How poverty shapes confidence
Groups of people, even where millions of people are involved, can have a sense of collective confidence. Leaders play a major role in building this. So, can collective confidence be learned? A 2014 study from an impoverished, food-insecure region of Ethiopia suggests that it can. Poverty in an area shapes the can do and can happen expectations of whole communities. When everyone around you is struggling, it is understandable that expectations become tailored to what seems to be an unchangeable reality.
The researchers at the Centre for Economic Policy Research asked local development agents to find stories of people who had improved their wellbeing despite adversity. They chose ten people and made short documentaries about their lives. They told the stories of their achievements, which ranged from starting a small business to diversifying their sources of income. Their spouses and mentors gave testimony to their personal qualities such as perseverance, determination and reliability. The fact that they succeeded through their efforts, albeit with some outside help, was emphasized.

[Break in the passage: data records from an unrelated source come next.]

(* ===== verification/RefResolution.v ===== *)
(** * RefResolution: finding refs in the remotes' summaries
    (src/src/remotes/ref_resolution.rs and the types of src/src/remotes/mod.rs)

    A request names an application or runtime in part; the summaries of the
    enabled remotes say which refs exist.  The lemmas say which ref a partial
    request selects, that the chain of renamed applications is followed to its
    end or refused, and which commit a prefix means. *)
From Stdlib Require Import Ascii String NArith ZArith Lia Sorting.Sorted.
From stdpp Require Import base list strings sets relations.
From S2P Require Import Prelude Effects Collections RustStr RustNum RustPath HostFs FlatpakMetadata FlatpakRef InstallationPaths Records RemoteConfig.

(** ** Data *)

Record RemoteRef := mkRemoteRef {
  rr_name : string;
  rr_checksum : string;
  rr_metadata : option string;
  rr_download_size : option Z;
  rr_installed_size : option Z;
}.

Record RemoteMetadata := mkMetadata {
  md_remote : Remote;
  md_arch : string;
  md_refs : list RemoteRef;
  md_remote_dir : path;
  md_summary_path : path;
  md_collection_id : option string;
}.

Record RemoteRuntime := mkRemoteRuntime {
  rt_remote : string; rt_id : string; rt_ref : string; rt_commit : string; rt_arch : string; rt_branch : string }.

In other words, the films tried to build confidence – both its can do and can happen elements. A one-hour screening of these ten short documentaries was then shown to groups of people in their villages. Compared to placebo control groups who watched entertaining movies, the confidence-building film groups showed significant changes in their behaviour six months later.
First, their aspirations – their can happen expectations – were raised, and they began to save more and become financially more stable. They sent more children to school, and the people in these communities showed a boosted sense of control over their lives – something that we have seen already is crucial for confidence.
Confidence can be learned – and that includes the collective confidence of large groups of people, including whole nations.